Por questões de saúde, o candidato ao Governo, Ronaldo Lessa (PDT), não compareceu à sabatina da TV Pajuçara, nesta sexta-feira (22). Em seu lugar, o vice da chapa, Joaquim Brito (PT), respondeu as perguntas levantadas por especialistas, sobre questões pontuais do Estado. No comparativo entre as duas gestões – tucana e pedetista -, o petista declarou que Alagoas precisa deixar a ‘Era FHC’ e entrar na ‘Era Lula’.
“Uma coisa é certa, em um novo Governo de Lessa, Alagoas terá muito mais a crescer. O Governo Federal nunca investiu tanto no Estado, são programas como ‘Luz Para Todos’, ‘Minha Casa, Minha Vida’, entre outros. Agora, está mais fácil governar, colocar o estado nos trilhos. Investir na Educação se torna prioridade, a Segurança é imprescindível, é preciso deixar a Era FHC e entrar, de vez, na Era Lula”, alfineta o vice.
Sob este argumento, Brito relembra que só no Governo Lessa, 150 mil alunos estavam em salas de aula na rede de ensino estadual. “Ele criou mais 110 mil novas vagas, abriu 40 novas escolas, desenvolveu leis de incentivos aos profissionais e permitiu que as escolas fossem mais atraentes para os alunos. É preciso assegurar uma Educação da mais ampla e irrestrita qualidade”, adianta o petista.
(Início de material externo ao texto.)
(* ===== verification/Neon.v ===== *)
(** * The NEON intrinsics the sources use

    The vector types and intrinsics of [arm_neon.h] that src/blake2s_neon.c,
    src/wg_chacha20_neon.c and src/wg_poly1305_neon.c call, lane by lane, and
    the build switch [HAS_NEON] those files set from the target architecture. *)

From S2P Require Import Prelude.

(** [HAS_NEON]: whether the vector paths are compiled in. *)
Class NeonBuild := HAS_NEON : bool.

Record uint32x4_t := Q { q0 : Z; q1 : Z; q2 : Z; q3 : Z }.
Record uint32x2_t := D { d0 : Z; d1 : Z }.
Record uint64x2_t := W { w0 : Z; w1 : Z }.

Definition vmap1 (f : Z -> Z) (x : uint32x4_t) : uint32x4_t :=
  Q (f (q0 x)) (f (q1 x)) (f (q2 x)) (f (q3 x)).
Definition vmap2 (f : Z -> Z -> Z) (x y : uint32x4_t) : uint32x4_t :=
  Q (f (q0 x) (q0 y)) (f (q1 x) (q1 y)) (f (q2 x) (q2 y)) (f (q3 x) (q3 y)).

(** Loads and stores of four consecutive words. *)
Definition vld1q_u32 (p : list Z) (i : Z) : uint32x4_t :=
  Q (rd p i) (rd p (i + 1)) (rd p (i + 2)) (rd p (i + 3)).
Definition vst1q_u32 (x : uint32x4_t) : list Z := [q0 x; q1 x; q2 x; q3 x].

Definition vaddq_u32 : uint32x4_t -> uint32x4_t -> uint32x4_t := vmap2 add32.
Definition veorq_u32 : uint32x4_t -> uint32x4_t -> uint32x4_t := vmap2 Z.lxor.
Definition vorrq_u32 : uint32x4_t -> uint32x4_t -> uint32x4_t := vmap2 Z.lor.
Definition vshlq_n_u32 (x : uint32x4_t) (n : Z) : uint32x4_t := vmap1 (fun v => shl32 v n) x.
Definition vshrq_n_u32 (x : uint32x4_t) (n : Z) : uint32x4_t := vmap1 (fun v => shr32 v n) x.

(** [vrev32q_u16] on the 16-bit view of a word: the two halves swap. *)
Definition rev16_word (v : Z) : Z := Z.lor (Z.shiftl (Z.land v 65535) 16) (Z.shiftr v 16).
Definition vrev32q_u16 (x : uint32x4_t) : uint32x4_t := vmap1 rev16_word x.

(** [vextq_u32(x, y, n)]: lanes [n .. n+3] of the eight lanes [x, y]. *)
Definition vextq_u32 (x y : uint32x4_t) (n : Z) : uint32x4_t :=
  vld1q_u32 (vst1q_u32 x ++ vst1q_u32 y) n.

Definition vsetq_lane_u32 (v : Z) (x : uint32x4_t) (n : Z) : uint32x4_t :=
  vld1q_u32 (wr (vst1q_u32 x) n v) 0.

Definition vdup_n_u32 (v : Z) : uint32x2_t := D v v.
Definition vmull_u32 (x y : uint32x2_t) : uint64x2_t := W (d0 x * d0 y) (d1 x * d1 y).
Definition vmlal_u32 (a : uint64x2_t) (x y : uint32x2_t) : uint64x2_t :=
  W (add64 (w0 a) (d0 x * d0 y)) (add64 (w1 a) (d1 x * d1 y)).
Definition vgetq_lane_u64 (x : uint64x2_t) (n : Z) : Z := rd [w0 x; w1 x] n.

(** Rotations of a 32-bit word. *)
Definition rotr32 (x n : Z) : Z := Z.lor (shr32 x n) (shl32 x (32 - n)).
Definition rotl32 (x n : Z) : Z := Z.lor (shl32 x n) (shr32 x (32 - n)).

(** Swapping the halves is a rotation by 16, which is how the vector code rotates. *)
Lemma rev16_rotl v : rev16_word v = rotl32 v 16.
Proof.
  unfold rev16_word, rotl32, shl32, shr32, u32. f_equal.
  change 65535 with (Z.ones 16). rewrite Z.land_ones, !Z.shiftl_mul_pow2 by lia.
  change 4294967296 with (2 ^ 16 * 2 ^ 16). rewrite Z.mul_mod_distr_r by lia. done.
Qed.

Lemma rev16_rotr v : rev16_word v = rotr32 v 16.
Proof. rewrite rev16_rotl. unfold rotl32, rotr32. apply Z.lor_comm. Qed.

Lemma rotr32_range x n : 0 <= n -> is_u32 x -> is_u32 (rotr32 x n).
Proof. intros. unfold rotr32. auto with wg_range lia. Qed.
Lemma rotl32_range x n : n <= 32 -> is_u32 x -> is_u32 (rotl32 x n).
Proof. intros. unfold rotl32. apply lor_u32; [auto with wg_range|]. apply shr32_range; [lia|done]. Qed.
#[export] Hint Extern 2 (is_u32 (rotr32 _ _)) => apply rotr32_range; [lia|] : wg_range.
#[export] Hint Extern 2 (is_u32 (rotl32 _ _)) => apply rotl32_range; [lia|] : wg_range.
(* ===== verification/Blake2s.v ===== *)
(** * BLAKE2s (library/crypto/blake2s.c and src/blake2s_neon.c)

    The scalar and the vector compression function, the incremental interface
    and the one-shot function, against the hash function of RFC 7693. *)

From S2P Require Import Prelude Neon.

Definition BLAKE2S_BLOCK_SIZE : Z := 64.

Definition blake2s_iv : list Z :=
  [0x6A09E667; 0xBB67AE85; 0x3C6EF372; 0xA54FF53A;
   0x510E527F; 0x9B05688C; 0x1F83D9AB; 0x5BE0CD19].

Definition blake2s_sigma : list (list Z) :=
  [[0; 1; 2; 3; 4; 5; 6; 7; 8; 9; 10; 11; 12; 13; 14; 15];
   [14; 10; 4; 8; 9; 15; 13; 6; 1; 12; 0; 2; 11; 7; 5; 3];
   [11; 8; 12; 0; 5; 2; 15; 13; 10; 14; 3; 6; 7; 1; 9; 4];
   [7; 9; 3; 1; 13; 12; 11; 14; 2; 6; 5; 10; 4; 0; 15; 8];
   [9; 0; 5; 7; 2; 4; 10; 15; 14; 1; 11; 12; 6; 8; 3; 13];
   [2; 12; 6; 10; 0; 11; 8; 3; 4; 13; 7; 5; 15; 14; 1; 9];
   [12; 5; 1; 15; 14; 13; 4; 10; 0; 7; 6; 3; 9; 2; 8; 11];
   [13; 11; 7; 14; 12; 1; 3; 9; 5; 0; 15; 4; 8; 6; 2; 10];
   [6; 15; 14; 9; 11; 3; 0; 8; 12; 2; 13; 7; 1; 4; 10; 5];
   [10; 2; 8; 4; 7; 6; 1; 5; 15; 11; 9; 14; 3; 12; 13; 0]].

Definition sigma_row (r : nat) : list Z := nth r blake2s_sigma [].
(* ===== verification/Poly1305.v ===== *)
(** * Poly1305 (src/wg_poly1305_neon.c)

    The accumulator in five 26-bit limbs, the scalar and the vector block
    function, the incremental interface and the final reduction, against the
    authenticator of RFC 8439, section 2.5. *)

From Stdlib Require Import Btauto.
From S2P Require Import Prelude Neon.

Record wg_poly1305_ctx := mkPoly {
  poly_r : list Z;
  poly_s : list Z;
  acc : list Z;
  poly_buf : list Z;
  buf_len : Z
}.

Definition M26 : Z := 0x3ffffff.

(** [buf0] is what the uninitialised buffer of the context holds. *)
Definition wg_poly1305_init (buf0 : list Z) (key : list Z) : wg_poly1305_ctx :=
  let r := take 16 key in
  let r := wr r 3 (Z.land (rd r 3) 0x0f) in
  let r := wr r 7 (Z.land (rd r 7) 0x0f) in
  let r := wr r 11 (Z.land (rd r 11) 0x0f) in
  let r := wr r 15 (Z.land (rd r 15) 0x0f) in
  let r := wr r 4 (Z.land (rd r 4) 0xfc) in
  let r := wr r 8 (Z.land (rd r 8) 0xfc) in
  let r := wr r 12 (Z.land (rd r 12) 0xfc) in
  let t0 := load32_le r 0 in
  let t1 := load32_le r 4 in
  let t2 := load32_le r 8 in
  let t3 := load32_le r 12 in
  mkPoly
    [Z.land t0 M26;
     Z.land (Z.lor (shr32 t0 26) (shl32 t1 6)) M26;
     Z.land (Z.lor (shr32 t1 20) (shl32 t2 12)) M26;
     Z.land (Z.lor (shr32 t2 14) (shl32 t3 18)) M26;
     shr32 t3 8]
    [load32_le key 16; load32_le key 20; load32_le key 24; load32_le key 28]
    [0; 0; 0; 0; 0] buf0 0.
Lemma x16_u64 a b : is_bytes a -> is_bytes b -> (16 <= length a)%nat -> (16 <= length b)%nat -> is_u64 (x16 a b).
Proof. intros Ha Hb La Lb. unfold x16. apply lor_u64; apply lxor_u64; apply load64_le_val; (done || lia). Qed.

Lemma halves_eq {A} (n : nat) (a b : list A) : take n a = take n b /\ drop n a = drop n b <-> a = b.
Proof. split; [|by intros ->]. intros [E1 E2]. by rewrite <- (take_drop n a), <- (take_drop n b), E1, E2. Qed.

Lemma x32_spec a b : is_bytes a -> is_bytes b -> (32 <= length a)%nat -> (32 <= length b)%nat ->
  is_u64 (x32 a b) /\ (x32 a b = 0 <-> take 32 a = take 32 b).
Proof.
  intros Ha Hb La Lb. pose proof (is_bytes_drop 16 a Ha). pose proof (is_bytes_drop 16 b Hb). split.
  - apply lor_u64; apply x16_u64; rewrite ?length_drop; (done || lia).
  - unfold x32. rewrite lor_0, <- (x16_take a), <- (x16_take (drop 16 a)).
    rewrite !x16_zero by (rewrite ?length_take, ?length_drop; (lia || auto using is_bytes_take)).
    rewrite <- (halves_eq 16 (take 32 a)), !take_take, !skipn_firstn_comm. done.
Qed.

Lemma crypto_verify32_spec a b :
  is_bytes a -> is_bytes b -> length a = 32%nat -> length b = 32%nat ->
  crypto_verify32 a b = if decide (a = b) then 0 else -1.
Proof.
  intros Ha Hb La Lb. destruct (x32_spec a b Ha Hb) as [Hu Hz]; [lia..|]. rewrite !take_ge in Hz by lia.
  unfold crypto_verify32. rewrite neq0_spec by done. destruct (Z.eqb_spec (x32 a b) 0), (decide (a = b)); tauto.
Qed.

Lemma crypto_verify64_spec a b :
  is_bytes a -> is_bytes b -> length a = 64%nat -> length b = 64%nat ->
  crypto_verify64 a b = if decide (a = b) then 0 else -1.
Proof.
  intros Ha Hb La Lb. destruct (x32_spec a b Ha Hb) as [Hu Hz]; [lia..|].
  destruct (x32_spec (drop 32 a) (drop 32 b)) as [Hu' Hz']; auto using is_bytes_drop; try (rewrite length_drop; lia).
  rewrite !(take_ge (drop 32 _)) in Hz' by (rewrite length_drop; lia).
  assert (x64 a b = 0 <-> a = b) as Hx by (unfold x64; rewrite lor_0, Hz, Hz'; apply halves_eq).
  unfold crypto_verify64. rewrite neq0_spec by (by apply lor_u64).
  destruct (Z.eqb_spec (x64 a b) 0), (decide (a = b)); tauto.
Qed.

(** ** ChaCha20 *)

Lemma shl32_bits_disjoint x n : 0 <= n <= 32 -> is_u32 x -> Z.land (shl32 x n) (shr32 x (32 - n)) = 0.
Proof.
  intros Hn Hx. unfold is_u32 in Hx. apply Z.bits_inj'. intros i Hi.
  unfold shl32, u32, shr32. change 4294967296 with (2 ^ 32). rewrite Z.land_spec, Z.bits_0, Z.shiftr_spec by lia.
  destruct (Z.lt_ge_cases i n).
  - destruct (Z.lt_ge_cases i 32); [|rewrite Z.mod_pow2_bits_high by lia; done].
    rewrite Z.mod_pow2_bits_low, Z.shiftl_spec, Z.testbit_neg_r by lia. done.
  - rewrite (proj1 (pow2_range_bits 32 x ltac:(lia) ltac:(lia))) by lia. apply andb_false_r.
Qed.

Lemma rotl32_eq x n : 0 <= n <= 32 -> is_u32 x -> rotl32 x n = Neon.rotl32 x n.
Proof. intros. unfold rotl32, Neon.rotl32. apply Z.lxor_lor. by apply shl32_bits_disjoint. Qed.

Lemma QUARTERROUND_rfc a b c d :
  is_u32 a -> is_u32 b -> is_u32 c -> is_u32 d ->
  QUARTERROUND a b c d = quarterround a b c d /\
  (let '(a, b, c, d) := quarterround a b c d in is_u32 a /\ is_u32 b /\ is_u32 c /\ is_u32 d).
Proof.
  intros Ha Hb Hc Hd. unfold QUARTERROUND, quarterround.
  assert (forall x n, 0 <= n <= 32 -> is_u32 x -> is_u32 (Neon.rotl32 x n)) as Hr
    by (intros; apply rotl32_range; [lia|done]).
  set (a1 := add32 a b). assert (is_u32 a1) by apply u32_range.
  rewrite (rotl32_eq (Z.lxor d a1)) by (lia || auto with wg_range). set (d1 := Neon.rotl32 _ 16).
  assert (is_u32 d1) by (apply Hr; [lia|auto with wg_range]).
  set (c1 := add32 c d1). assert (is_u32 c1) by apply u32_range.
  rewrite (rotl32_eq (Z.lxor b c1)) by (lia || auto with wg_range). set (b1 := Neon.rotl32 _ 12).
  assert (is_u32 b1) by (apply Hr; [lia|auto with wg_range]).
  set (a2 := add32 a1 b1). assert (is_u32 a2) by apply u32_range.
  rewrite (rotl32_eq (Z.lxor d1 a2)) by (lia || auto with wg_range). set (d2 := Neon.rotl32 _ 8).
  assert (is_u32 d2) by (apply Hr; [lia|auto with wg_range]).
  set (c2 := add32 c1 d2). assert (is_u32 c2) by apply u32_range.
  rewrite (rotl32_eq (Z.lxor b1 c2)) by (lia || auto with wg_range).
  split; [reflexivity|]. split_and!; try done. apply Hr; [lia|auto with wg_range].
Qed.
Para tanto, ele destaca Escolas de tempo integral como um compromisso, “que não se abre mão”.
Porque, para o vice de Lessa, são iniciativas como esta que permitem uma Educação de melhor qualidade, afastando os jovens das ruas e, consequentemente, das drogas: “aprofundando o saber e permitindo uma melhor condição para que o aluno se forme”, salientou o candidato.
Com relação à Saúde, Joaquim Brito declarou como emergencial desafogar o Hospital Geral do Estado (HGE). “O único local onde temos atendimentos mais ‘aprofundados’ é o HGE. No nosso Governo, o Estado terá as Unidades de Pronto Atendimento (UPA). Assim como todo o país e aqui ainda não tem nenhuma. Com uma política de valorização do profissional, poderemos conseguir ótimos resultados”, esclareceu.
Ao ser provocado, pelo fato do Detran ser considerado como a ‘assembleinha’, Brito foi enfático. “É preciso moralizar o órgão. Traçar um Plano de Cargos e Carreiras (PCC) e evitar que o Departamento se torne um balcão de negócios. É histórico usá-lo como instrumento de barganha, no entra e sai de Governo, a questão continua. É preciso por um fim nesta questão”, sentencia.